Share your dilemmas and get honest opinions from other Mumsnetters.

To ask if its fair that inclusivity has excluded my DC from their hobby?

341 replies

DImplesandCheese · 26/06/2024 13:43

TLDR: ND child is causing my DC to quit much loved hobby as ND child's behaviour is ruining it for them.

Full Story: DC (13) attended a hobby/club and has done for years. 2 years ago a new child joined. The child is ND and their particular behaviours include shouting out, not listening, inappropriate use of kit and refusal to fully participate in activities. DC has complained on and off since this child joined that it is spoiling it.

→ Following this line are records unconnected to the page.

Lemma check_space_truncates_witness :
  exists cs, check_space_of Scenario.codec2 Scenario.fudge15 = Some cs /\
    node_space Scenario.s2_init = coblocks Scenario.s2_init + cs.
Proof.
  destruct (check_space_truncates Scenario.codec2 Scenario.fudge15 Scenario.s2_init)
    as (cs & H1 & H2 & _).
  - vm_compute. reflexivity.
  - exists cs. split; assumption.
Defined.

(** C8 as stated fails: for [fudge = 1.5], [q = 1], [e = 0.5] and
    [mblocks = 1] the product is [2.25]; the code sizes the check range
    at 2 nodes, the ceiling is 3. *)
Lemma check_space_counterexample :
  oc_graph_init Scenario.codec2 Scenario.fudge15 = Some (InitOk Scenario.s2_init) /\
  ceiling_check_space Scenario.codec2 Scenario.fudge15 = 3 /\
  node_space Scenario.s2_init
    <> coblocks Scenario.s2_init + ceiling_check_space Scenario.codec2 Scenario.fudge15.
Proof.
  split; [vm_compute; reflexivity|]. split; [vm_compute; reflexivity|].
  vm_compute. discriminate.
Qed.

(** * Single edges *)

Lemma unlink_first u cells c' :
  unlink u cells = Some c' ->
  exists c1 c2, cells = c1 ++ u :: c2 /\ ~ In u c1 /\ c' = c1 ++ c2.
Proof.
  revert c'. induction cells as [|v rest IH]; simpl; intros c'; [discriminate|].
  destruct (v =? u) eqn:E.
  - apply Z.eqb_eq in E. subst v. intros [= <-]. exists [], rest. simpl. tauto.
  - apply Z.eqb_neq in E. destruct (unlink u rest) as [r'|]; [|discriminate].
    intros [= <-]. destruct (IH r' eq_refl) as (c1 & c2 & -> & Hn & ->).
    exists (v :: c1), c2. simpl. intuition congruence.
Qed.

Lemma n_cells_Some g l cells : zget (n_edges g) l = Some cells -> n_cells g l = cells.
Proof. unfold n_cells. intros ->. reflexivity. Qed.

I have encouraged DC to be understanding and supportive, I have spoken with the staff at the club to ask if more support for this child can be put in place. Nothing has changed.

Part of the club involves some unsupervised time and this is DC's favourite part of the club. The last two unsupervised sessions have been completely ruined by this child's behaviour, the group have had to call staff for help to sort it out and therefore their final result for the session has been effected. 2 months ago after the last ones of these sessions I spoke with staff and asked why this child doesn't have a 1 to 1 support/parent staying with them as this is hugely effecting everyone else's enjoyment and I was told that my DC is exaggerating and 'fixating' on this child.

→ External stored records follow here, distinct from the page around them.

(** C2 as stated fails: five below the upper bound, with the pause well
    over the target, the decision emitted goes from 795 to 800. *)
Lemma minimum_change_counterexample :
  ~ (forall (t t' : Tuner) (m : Metrics) (g dn : Z) (d : TuningDecision),
        valid_configuration (config t) ->
        makeTuningDecision t m g dn = (Some d, t') ->
        10 <= Z.abs (NewGOGC d - OldGOGC d)).
Proof.
  intro H.
  destruct near_max_decision as (d & t' & E & _ & Hold & Hnew).
  specialize (H near_max_tuner t' (high_pause 795) 0 0 d valid_DefaultConfig E).
  rewrite Hold, Hnew in H. vm_compute in H. apply H. reflexivity.
Qed.

(** C2, amended.  For every decision [makeTuningDecision] emits, the target
    computed by the control law, before the rate limit and the clamp, is at
    least 10 away from the current ratio (in the 64-bit arithmetic of the
    source); and the emitted change itself is at least 10 when the
    configuration is validated, [MaxChangePerInterval] is at least 10, and
    the current ratio is at least 10 inside both bounds. *)
Theorem minimum_change_gate (t t' : Tuner) (m : Metrics) (g dn : Z)
    (d : TuningDecision) :
  makeTuningDecision t m g dn = (Some d, t') ->
  10 <= abs (int_sub (calculateTargetGOGC t m) (CurrentGOGC m))
  /\ (validateConfig (config t) = None ->
      10 <= MaxChangePerInterval (config t) <= int_max ->
      MinGOGC (config t) + 10 <= CurrentGOGC m <= MaxGOGC (config t) - 10 ->
      10 <= Z.abs (NewGOGC d - OldGOGC d)).
Proof.
  intro Hm.
  apply makeTuningDecision_emits in Hm.
  destruct Hm as (_ & _ & _ & Habs & _ & Hold & Hnew & _).
  split; [exact Habs|].
  intros Hv Hk Hc.
  apply valid_bounds in Hv. destruct Hv as (Hlo & Hmm & Hhi).
  rewrite Hold, Hnew.
  assert (Hk0 : 0 <= MaxChangePerInterval (config t) <= int_max) by lia.
  assert (Hc0 : MinGOGC (config t) <= CurrentGOGC m <= MaxGOGC (config t)) by lia.
  apply (proj2 (gates_distance t (CurrentGOGC m) (calculateTargetGOGC t m)
                  Hlo Hmm Hhi Hk0 (calculateTargetGOGC_range t m) Hc0 Habs)); lia.
Qed.

(** The decision 400 to 450 again: the target 480 is 80 away, the emitted
    change is 50. *)
Lemma minimum_change_gate_witness :
  exists d t',
    makeTuningDecision mid_range_tuner (high_pause 400) 0 0 = (Some d, t')
    /\ 10 <= abs (int_sub (calculateTargetGOGC mid_range_tuner (high_pause 400))
                          (CurrentGOGC (high_pause 400)))
    /\ 10 <= Z.abs (NewGOGC d - OldGOGC d).
Proof.
  assert (Hv : validateConfig (config mid_range_tuner) = None)
    by (vm_compute; reflexivity).
  assert (Hk : 10 <= MaxChangePerInterval (config mid_range_tuner) <= int_max)
    by (vm_compute; split; discriminate).
  assert (Hc : MinGOGC (config mid_range_tuner) + 10 <= CurrentGOGC (high_pause 400)
               <= MaxGOGC (config mid_range_tuner) - 10)
    by (vm_compute; split; discriminate).
  do 2 eexists. split; [vm_compute; reflexivity|].
  assert (Hm : makeTuningDecision mid_range_tuner (high_pause 400) 0 0 = (_, _))
    by (vm_compute; reflexivity).
  pose proof (minimum_change_gate mid_range_tuner _ (high_pause 400) 0 0 _ Hm) as [H1 H2].
  split; [exact H1 | exact (H2 Hv Hk Hc)].
Defined.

DC came home last night as said he's quitting. This child has wrecked the night's activity again. I spoke to the staff and was told that they 'are an inclusive club and they pride themselves in being open to all' and hinted that DC leaving may well be for the best if he's not happy.

I have 2 ND DC, I get the difficulties, I get that they should have access to clubs and activities, I get that allowances need to be made for their behaviour. I am in no way suggesting the child should be kicked out but surely if you have children leaving because of another child then the support in place for that child isn't right?

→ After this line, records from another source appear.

(** [ASE_Palette_read]: [for (int i=From; i <= To; ++i)] runs [To - From + 1]
    times. *)
Definition ASE_Palette_read (Prev : ASE_Palette) : LD ASE_Palette :=
  let! newsize := ASE__read32 in
  let! from := ASE__read32 in
  let! to := ASE__read32 in
  ASE__mem_skip 8 ;;
  let From := to_int32 from in
  let To := to_int32 to in
  ASE_Palette_loop (Z.to_nat (To - From + 1)) Prev.

(* ------------------------------------------------------------------------- *)
(** * Layer chunk *)

Record ASE_LayerHeader := mkLayerHeader {
  lh_flags : Z; lh_type : Z; lh_child_level : Z; lh_default_w : Z;
  lh_default_h : Z; lh_blendmode : Z; lh_opacity : Z; lh_name : Z
}.

(** The walk of the branch [H.child_level < *CurrentLevel]:
    [while (Levels--) { PL = layers + Parent; if (PL->parent == -1) break;
    Parent = PL->parent; }]. *)
Fixpoint walk_up (layers : list ASE_Layer) (parent : Z) (levels : nat) : Z :=
  match levels with
  | O => parent
  | S l =>
      let pl := nth (Z.to_nat parent) layers ASE_Layer_zero in
      if ly_parent pl =? -1 then parent else walk_up layers (ly_parent pl) l
  end.

(** The ancestor index that the branch [H.child_level < *CurrentLevel]
    computes (its local [Parent] at the end of the branch). *)
Definition layer_ancestor (layers : list ASE_Layer) (prev cur level : Z) : Z :=
  let parent := ly_parent (nth (Z.to_nat prev) layers ASE_Layer_zero) in
  if parent >=? 0 then walk_up layers parent (Z.to_nat (cur - level)) else parent.

(** The running state [PrevLayer], [CurrentLevel] of [ASE__decode_main];
    [PrevLayer] points at the last created layer, which the model names by
    its index ([-1] for NULL); reads through it read that array element. *)
Record LayerState := mkLayerState { ls_prev : Z; ls_level : Z }.

(** The part of [ASE_Layer_read] after the header has been read: [Sprite] has
    already received [ASE_DOC_AddLayer], whose new zero layer is the last
    element; returns the layer's [parent] field. *)
Definition ASE_Layer_parent (layers : list ASE_Layer) (nlayers : Z)
    (st : LayerState) (level : Z) : Z :=
  if level =? 0 then -1
  else if ls_level st =? level then
    ly_parent (nth (Z.to_nat (ls_prev st)) layers ASE_Layer_zero)
  else if level >? ls_level st then nlayers - 2
  else
    (* the walk computes [layer_ancestor], which the branch does not store:
       the field keeps the 0 of [memset] *)
    let _ := layer_ancestor layers (ls_prev st) (ls_level st) level in
    0.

AIBU to think that more should be done to support this child correctly so DC can continue to enjoy their hobby and that my DC having to leave is not an acceptable situation?

OP posts:
KellyJonesLeatherTrousers · 26/06/2024 13:48

it doesn’t seem as if ‘inclusivity’ has driven your DC away, more specifically it is the club organisers inability/unwillingness to resource up/address the impact /assist those who need more support appropriately. YANBU to be disappointed.

TheGlassCastle · 26/06/2024 14:00

As your child is planning on quitting anyway would there be any mileage in saying to the club that, actually, you agree that your child is ‘fixating’ on the other child and given this combined with the fact that they have several neurodiverse siblings you now suspect they may have previously unknown neurodiversity themself? So therefore, given how inclusive you know the club to be, you would like to know what the club’s plan will be to support your child in their need for quiet to listen to the instructions and an uninterrupted group experience.

WaitingForMojo · 26/06/2024 14:00

Your dc doesn’t ‘have’ to leave though. They’re choosing to.

What is it about the ND child’s behaviour that’s affecting your dc? Verbal stims, differences in approach, impulse control issues, and attention differences shouldn’t impact your dc? Unless the child is doing something TO your dc? But it sounds from what you say as though your dc is just having difficulty tolerating difference, which is something you and they need to work on, and doesn’t mean that a ND DC should have a 1:1.

It also sounds as though the club are saying your dc is exaggerating.

If the DC wasn’t able to participate safely, that’s one thing, but it sounds as though all they are doing is displaying ND behaviours?

WaitingForMojo · 26/06/2024 14:02

TheGlassCastle · 26/06/2024 14:00

As your child is planning on quitting anyway would there be any mileage in saying to the club that, actually, you agree that your child is ‘fixating’ on the other child and given this combined with the fact that they have several neurodiverse siblings you now suspect they may have previously unknown neurodiversity themself? So therefore, given how inclusive you know the club to be, you would like to know what the club’s plan will be to support your child in their need for quiet to listen to the instructions and an uninterrupted group experience.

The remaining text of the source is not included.